To: Scumbria who wrote (278269)7/20/2002 10:41:19 AM
From: Emile Vidrine  Read Replies (1) | Respond to of 769667
 
By Jean Shaoul
18 July 2002

The Israeli government has voted 22-2 to sideline a bill instigated by Knesset member Rabbi Haim Druckman and the National Religious Party that would allow Jewish-only communities.

The bill proposed to amend Israel’s Lands Law to enable the government to allocate land for Jews-only to the Jewish Agency. It was endorsed by the cabinet last week by 17 votes to two against, but will now be buried by being sent to a committee headed by former finance minister Yaacov Ne’eman with a remit to examine basic law issues.

The Likud ministers and members of the ultra-orthodox Shas party who voted in favour of the bill last week, subsequently voted against. Prime Minister Ariel Sharon was anxious that any debate in the Knesset was prevented as the bill had sparked widespread outrage, though he made no criticism of its proposals. “It is not right to make this into a law if we are not certain it is completely necessary,” he said.

The bill’s transparently racist character meant that it was a full year before cabinet could be allowed to debate it openly. Druckman hailed the initial vote in favour as a “victory for Zionism”. A member of both the National Religious Party and Gush Emunim, the right wing settler movement, he was one of Sharon’s staunchest allies in the 1982 war against Lebanon and a vigorous opponent of any inquiry into the massacre at Sabra and Shatilla refugee camps.
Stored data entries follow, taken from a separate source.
(** X19: no call of [print] is ever reached from [main], and [main] returns
    (the value 0) exactly when the templates load and there is nothing to
    check: no file is named on the command line and the walk meets no file
    whose extension or name is a key of the templates.  In every other case
    an exception leaves [main]. *)
Theorem main_returns_only_without_files (verbose : bool) (current_year : Z)
    (fs : str -> read_result) (globbed : list str) (rootdir : str)
    (filenames : list str) (walked : list (str * list str * list str)) :
  let run :=
    main_program verbose current_year fs globbed rootdir filenames walked in
  fst run = [] /\
  (forall z, snd run = Return z -> z = 0%Z) /\
  (snd run = Return 0%Z <->
   exists refs,
     get_boilerplate_refs fs globbed = Return refs /\
     filenames = [] /\
     forall root dirs names name,
       (root, dirs, names) ∈ walked -> name ∈ names ->
       (get_file_extension name ∉ dom refs) /\ (name ∉ dom refs)).
Proof.
  intros run. unfold run.
  destruct (get_boilerplate_refs fs globbed) as [refs|exc] eqn:Hr.
  - rewrite (main_program_value _ _ _ _ _ _ _ refs Hr).
    destruct (files_given filenames walked (dom refs)) as [|f files] eqn:E;
      cbn [fst snd].
    + split; [reflexivity|]. split; [intros z [= <-]; reflexivity|].
      split; [|reflexivity]. intros _. exists refs.
      split; [reflexivity|]. apply files_given_nil, E.
    + split; [reflexivity|]. split; [discriminate|].
      split; [discriminate|]. intros (refs' & [= <-] & H).
      apply files_given_nil in H. congruence.
  - unfold main_program. rewrite Hr. cbn [fst snd].
    split; [reflexivity|]. split; [discriminate|].
    split; [discriminate|]. intros (refs' & H & _). discriminate.
Qed.

(** ** The loop over the files *)

Lemma verbose_output_on_stderr (filename : str) (refs : gmap str (list str))
    (rx : regexs) (opened : read_result) (out : list event) (r : outcome bool) :
  file_passes_check true opened filename refs rx = (out, r) ->
  List.filter on_stdout out = [].
Proof.
  destruct opened as [data|msg|exc]; cbn [file_passes_check].
  - destruct (check_data_cases true filename refs rx data)
      as [H | [H | [(H & _) | [H _]]]]; rewrite H; intros [= <- _]; reflexivity.
  - intros [= <- _]. reflexivity.
  - intros [= <- _]. reflexivity.
Qed.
His proposal got through cabinet virtually unopposed because, despite the fact that the agenda for the meeting had been circulated in advance, all the Labour Party cabinet members—with the exception of Ephraim Sneh who voted against it—were absent from the vote. None had either submitted written proxies nor asked the prime minister to postpone the discussion in their absence. It was only after three days after the event that Defense Minister and Labour Party Chairman Benjamin Ben-Eliezer asked Cabinet Secretary Gideon Sa’ar to schedule a fresh debate on the bill.
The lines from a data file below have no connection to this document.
Lemma all_notna_abs_change (stocks : list StockData.t) :
  Ranking.all_notna abs_change stocks
  = Ranking.all_notna StockData.change_percentage stocks.
Proof.
  unfold Ranking.all_notna, abs_change.
  induction stocks as [|a l IH]; simpl; [reflexivity|].
  now rewrite isnan_abs, IH.
Qed.

(** C7, as stated, fails: with the changes 1.0, NaN and 5.0 no key is
    below NaN, the list is left as it is, and the record with the largest
    absolute change is listed last, after one with a smaller absolute
    change. *)
Lemma top_movers_with_nan_are_not_ranked :
  exists r entries,
    _prepare_category_data Examples.nan_movers = Ok r
    /\ Dict.get r "top_movers" = Some (Records entries)
    /\ map (fun d => Dict.get d "symbol") entries
       = [Some (VStr "M1"); Some (VStr "M2"); Some (VStr "M3")]
    /\ map (Ranking.entry_change "change_pct") entries
       = [PyFloat.of_Z 1; PyFloat.nan; PyFloat.of_Z 5]
    /\ PyFloat.ltb (PyFloat.abs (PyFloat.of_Z 1))
         (PyFloat.abs (PyFloat.of_Z 5)) = true.
Proof.
  eexists _, _. split; [reflexivity|]. split; [reflexivity|].
  split; [reflexivity|]. split; reflexivity.
Qed.

(** C7, amended.  For a non-empty list in which no change percentage is
    NaN, [top_movers] are the first five records of the list ranked by
    the absolute value of the change percentage downwards, records of
    equal absolute value in input order; each entry carries the change
    percentage of its record with its sign. *)
Theorem top_movers_ranked (stocks : list StockData.t) :
  stocks <> [] ->
  Ranking.all_notna StockData.change_percentage stocks = true ->
  exists ranked r,
    Permutation ranked stocks
    /\ Ranking.descending
         (fun x => PyFloat.abs (StockData.change_percentage x)) ranked
    /\ Ranking.stable
         (fun x => PyFloat.abs (StockData.change_percentage x)) ranked
         stocks
    /\ _prepare_category_data stocks = Ok r
    /\ Dict.get r "top_movers" = Some (Records (map mover (firstn 5 ranked)))
    /\ (forall s, Ranking.entry_change "change_pct" (mover s)
                  = StockData.change_percentage s).
Proof.
  intros Hne Hn. rewrite <- all_notna_abs_change in Hn.
  exists (Py.sorted abs_change true stocks).
  destruct stocks as [|s stocks]; [contradiction|].
  eexists. split; [apply sorted_perm|].
  split; [exact (sorted_in_order abs_change true _ Hn)|].
  split; [exact (sorted_stable abs_change true _)|].
  split; [reflexivity|].
  split; reflexivity.
Qed.

Lemma top_movers_ranked_witness :
  Examples.movers <> []
  /\ Ranking.all_notna StockData.change_percentage Examples.movers = true
  /\ exists ranked r,
       Permutation ranked Examples.movers
       /\ Ranking.descending
            (fun x => PyFloat.abs (StockData.change_percentage x)) ranked
       /\ Ranking.stable
            (fun x => PyFloat.abs (StockData.change_percentage x)) ranked
            Examples.movers
       /\ _prepare_category_data Examples.movers = Ok r
       /\ Dict.get r "top_movers"
          = Some (Records (map mover (firstn 5 ranked)))
       /\ (forall s, Ranking.entry_change "change_pct" (mover s)
                     = StockData.change_percentage s).
Proof.
  split; [discriminate|]. split; [reflexivity|].
  apply (top_movers_ranked Examples.movers); [discriminate|reflexivity].
Defined.

End TopMovers.

Section Rankings.
Import SectorAnalyzer.

Local Abbreviation entry := (Ranking.entry_change "change_percentage").

Lemma forallb_map {A B} (f : A -> B) (p : B -> bool) (l : list A) :
  forallb p (map f l) = forallb (fun a => p (f a)) l.
Proof. induction l as [|a l IH]; simpl; congruence. Qed.

Lemma filter_map_length {A B} (f : A -> B) (p : B -> bool) (l : list A) :
  List.length (filter p (map f l))
  = List.length (filter (fun a => p (f a)) l).
Proof.
  induction l as [|a l IH]; simpl; [reflexivity|].
  destruct (p (f a)); simpl; congruence.
Qed.






(** C9, as stated, fails: in a batch of one record without a change
    percentage, that record is the only entry of both rankings. *)
Lemma nan_record_is_ranked :
  exists sd,
    _analyze_sector "2024-01-02T16:00:00" "technology" [Examples.nan_stock]
    = Ok sd
    /\ SectorData.top_performers sd = [project Examples.nan_stock]
    /\ SectorData.worst_performers sd = [project Examples.nan_stock]
    /\ PyFloat.isnan (entry (project Examples.nan_stock)) = true.
Proof. eexists. repeat split. Qed.

(** C9, amended.  In both rankings of a non-empty batch the records with
    a change percentage come first and the records whose change percentage
    is NaN fill the places that are left: none when at least five records
    have a value; the ranking has five entries, or as many as the batch
    has records. *)
Theorem nan_records_ranked_last (now sector_name : string)
  (stocks : list StockData.t) :
  stocks <> [] ->
  exists sd,
    _analyze_sector now sector_name stocks = Ok sd
    /\ forall entries,
         entries = SectorData.top_performers sd
         \/ entries = SectorData.worst_performers sd ->
         exists valued missing,
           entries = valued ++ missing
           /\ forallb (fun d => negb (PyFloat.isnan (entry d))) valued = true
           /\ forallb (fun d => PyFloat.isnan (entry d)) missing = true
           /\ (5 <= Pandas.count (map StockData.change_percentage stocks) ->
               missing = [])
           /\ List.length entries = Nat.min 5 (List.length stocks).
Proof.
  intros Hne. destruct stocks as [|s stocks]; [contradiction|].
  eexists. split; [apply analyze_sector_cons|].
  set (rows := combine (s :: stocks)
                 (map _convert_market_cap
                    (map StockData.market_cap (s :: stocks)))).
  assert (Hrows : map fst rows = s :: stocks) by apply frame_rows_fst.
  cbn [SectorData.top_performers SectorData.worst_performers].
  assert (H : forall largest,
             exists valued missing,
               map projection
                 (Pandas.select_n row_change_percentage largest 5 rows)
               = valued ++ missing
               /\ forallb (fun d => negb (PyFloat.isnan (entry d))) valued
                  = true
               /\ forallb (fun d => PyFloat.isnan (entry d)) missing = true
               /\ (5 <= Pandas.count
                          (map StockData.change_percentage (s :: stocks)) ->
                   missing = [])
               /\ List.length
                    (map projection
                       (Pandas.select_n row_change_percentage largest 5 rows))
                  = Nat.min 5 (List.length (s :: stocks))).
  { intros largest.
    destruct (select_n_split row_change_percentage largest 5 rows)
      as (some & none & E & Hs & Hm & Hfull & Hlen).
    exists (map projection some), (map projection none).
    rewrite E, <- map_app, length_map, !forallb_map.
    split; [reflexivity|]. split; [exact Hs|]. split; [exact Hm|].
    split.
    - intros Hc. rewrite Hfull; [reflexivity|].
      unfold Pandas.count in Hc. rewrite <- Hrows, map_map in Hc.
      rewrite filter_map_length in Hc. exact Hc.
    - rewrite Hlen, <- Hrows, length_map. reflexivity. }
  intros entries [->| ->]; apply H.
Qed.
The Labour ministers’ absence gives the lie to their oft-repeated claim that their membership of Sharon’s government is a restraining force on the Israeli right.
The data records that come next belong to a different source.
(** On distinct row labels the three counts sum to the number of rows. *)
Lemma counts_sum_on_distinct_labels (self : OutlierHandler) (df : DataFrame)
  (c : string) (vs : list (option Q)) (m o n : DataFrame) :
  wf_df df -> NoDup (df_index df) ->
  lookup_column c (df_columns df) = Some (NumSeries vs) ->
  get_missing df c = Ok m ->
  get_outliers self df c = Ok o ->
  get_non_outliers self df c = Ok n ->
  (nrows m + nrows o + nrows n = nrows df)%nat.
Proof.
  intros Hwf Hnd H Hm Ho Hn.
  destruct (partition_of_rows_aux self df c vs Hwf Hnd H)
    as [na [mask [Hna [Hmask [Hm' [Ho' Hn']]]]]].
  cbv zeta in *.
  rewrite Hm' in Hm. rewrite Ho' in Ho. rewrite Hn' in Hn.
  injection Hm as <-. injection Ho as <-. injection Hn as <-.
  pose proof (Permutation_length
                (mask_select_negb_perm na (df_index df) Hna)) as P1.
  pose proof (Permutation_length
                (mask_select_negb_perm mask _ Hmask)) as P2.
  rewrite length_app in P1, P2. unfold nrows. simpl in *. lia.
Qed.

(** X16.  On a frame with at least one row whose row labels are pairwise
    distinct, [get_outliers_information] prints no warning, the three
    counts of every entry sum to the number of rows, and its three
    percentages sum to 100 up to the rounding, that is within 0.00015. *)
Theorem report_on_distinct_labels (self : OutlierHandler) (df : DataFrame)
  (output_dataframes : bool) (columns : list string)
  (log_information : bool) :
  wf_df df ->
  NoDup (df_index df) ->
  nrows df <> 0%nat ->
  exists printed_lines result,
    get_outliers_information self df output_dataframes columns log_information
    = (printed_lines, Ok result)
    /\ (forall c, ~ In (PrintWarning c) printed_lines)
    /\ (forall c e,
          dict_get c result = Some e ->
          (missing_values_count e + outlier_values_count e
           + non_outlier_values_count e = nrows df)%nat
          /\ Qabs (missing_values_percentage e + outlier_values_percentage e
                   + non_outlier_values_percentage e - 100)
             <= 3 # 20000).
Proof.
  intros Hwf Hnd Hrows.
  destruct (get_outliers_information_run self df output_dataframes Hwf
              columns log_information Hrows)
    as [lines [result [Hrun [Hentry [Hskip Hwarn]]]]].
  exists lines, result. split; [exact Hrun|].
  assert (Hcol : forall c, column_selected df columns c = true ->
            exists m o n,
              (nrows m + nrows o + nrows n = nrows df)%nat
              /\ column_entry self df output_dataframes c
                 = ([],
                    Ok {| missing_values_count := nrows m;
                          missing_values_percentage :=
                            round_digits (100 * count_Q (nrows m)
                                          / count_Q (nrows df)) 4;
                          outlier_values_count := nrows o;
                          outlier_values_percentage :=
                            round_digits (100 * count_Q (nrows o)
                                          / count_Q (nrows df)) 4;
                          non_outlier_values_count := nrows n;
                          non_outlier_values_percentage :=
                            round_digits (100 * count_Q (nrows n)
                                          / count_Q (nrows df)) 4;
                          missing_values_df :=
                            if output_dataframes then Some m else None;
                          outlier_values_df :=
                            if output_dataframes then Some o else None;
                          non_outlier_values_df :=
                            if output_dataframes then Some n else None |})).
  { intros c Hsel.
    destruct (column_selected_numeric df columns c Hsel) as [vs Hvs].
    destruct (column_entry_ok self df output_dataframes Hwf c vs Hrows Hvs)
      as [m [o [n [Hm [Ho [Hn He]]]]]].
    pose proof (counts_sum_on_distinct_labels self df c vs m o n
                  Hwf Hnd Hvs Hm Ho Hn) as Hsum.
    exists m, o, n. split; [exact Hsum|].
    rewrite He. apply Nat.eqb_eq in Hsum. rewrite Hsum. reflexivity. }
  split.
  - intros c Hin. apply Hwarn in Hin. destruct Hin as [Hsel Hin].
    destruct (Hcol c Hsel) as [m [o [n [_ He]]]].
    rewrite He in Hin. destruct Hin.
  - intros c e Hget.
    destruct (column_selected df columns c) eqn:Hsel.
    2:{ destruct (Hskip c Hsel) as [Hnone _]. congruence. }
    destruct (Hentry c Hsel) as [e' [Hget' Hsnd]].
    rewrite Hget in Hget'. injection Hget' as <-.
    destruct (Hcol c Hsel) as [m [o [n [Hsum He]]]].
    rewrite He in Hsnd. cbn [snd] in Hsnd. injection Hsnd as <-.
    cbn [missing_values_count outlier_values_count non_outlier_values_count
         missing_values_percentage outlier_values_percentage
         non_outlier_values_percentage].
    split; [exact Hsum|].
    assert (Hw : 0 < count_Q (nrows df)).
    { unfold count_Q. change 0 with (inject_Z 0). rewrite <- Zlt_Qlt. lia. }
    assert (Hq : count_Q (nrows m) + count_Q (nrows o) + count_Q (nrows n)
                 == count_Q (nrows df)).
    { unfold count_Q. rewrite <- !inject_Z_plus, <- !Nat2Z.inj_add, Hsum.
      reflexivity. }
    pose proof (round_digits_close
                  (100 * count_Q (nrows m) / count_Q (nrows df)) 4) as R1.
    pose proof (round_digits_close
                  (100 * count_Q (nrows o) / count_Q (nrows df)) 4) as R2.
    pose proof (round_digits_close
                  (100 * count_Q (nrows n) / count_Q (nrows df)) 4) as R3.
    change ((1 # 2) / pow10 4) with (1 # 20000) in R1, R2, R3.
    apply Qabs_Qle_condition in R1, R2, R3.
    assert (Hexact : 100 * count_Q (nrows m) / count_Q (nrows df)
                     + 100 * count_Q (nrows o) / count_Q (nrows df)
                     + 100 * count_Q (nrows n) / count_Q (nrows df)
                     == 100).
    { rewrite <- Hq at 1 2 3. field. rewrite Hq. lra. }
    apply Qabs_Qle_condition.
    set (x1 := 100 * count_Q (nrows m) / count_Q (nrows df)) in *.
    set (x2 := 100 * count_Q (nrows o) / count_Q (nrows df)) in *.
    set (x3 := 100 * count_Q (nrows n) / count_Q (nrows df)) in *.
    set (r1 := round_digits x1 4) in *.
    set (r2 := round_digits x2 4) in *.
    set (r3 := round_digits x3 4) in *.
    clearbody r1 r2 r3 x1 x2 x3.
    split; lra.
Qed.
Sharon also absented himself from the first vote.

The bill may have been buried, but the anger it provoked will not go away. Azmi Bishara, an Arab member of the Knesset, said “the bill emphasises the new trend in Israeli policy and political culture to turn discrimination into something legitimate, by cementing it into law. Racism has been turned from political culture into the ruling official ideology, with the support of the government and the coalition’s approval.”

Druckman’s objective in introducing the amendment was to overturn the High Court’s landmark decision in March 2000. The court ruled that the Zionist state could not discriminate between Palestinians and Jews in the allocation of land within Israel, whether the agency involved was the Israel Lands Administration (ILA) or the Jewish Agency (JA). The court did not totally rule out discrimination, saying that there might be circumstances such as security why land might be designated for Jews-only.

That case had been brought by the Ka’adan family in 1995, and was backed by the Association for Civil Rights in Israel. The Ka’adans claimed that the Jewish Agency’s refusal to allow them to buy land to build a home in Katzir because Adel Ka’adan was a non-Jew was illegal as it discriminated against Israeli Palestinians.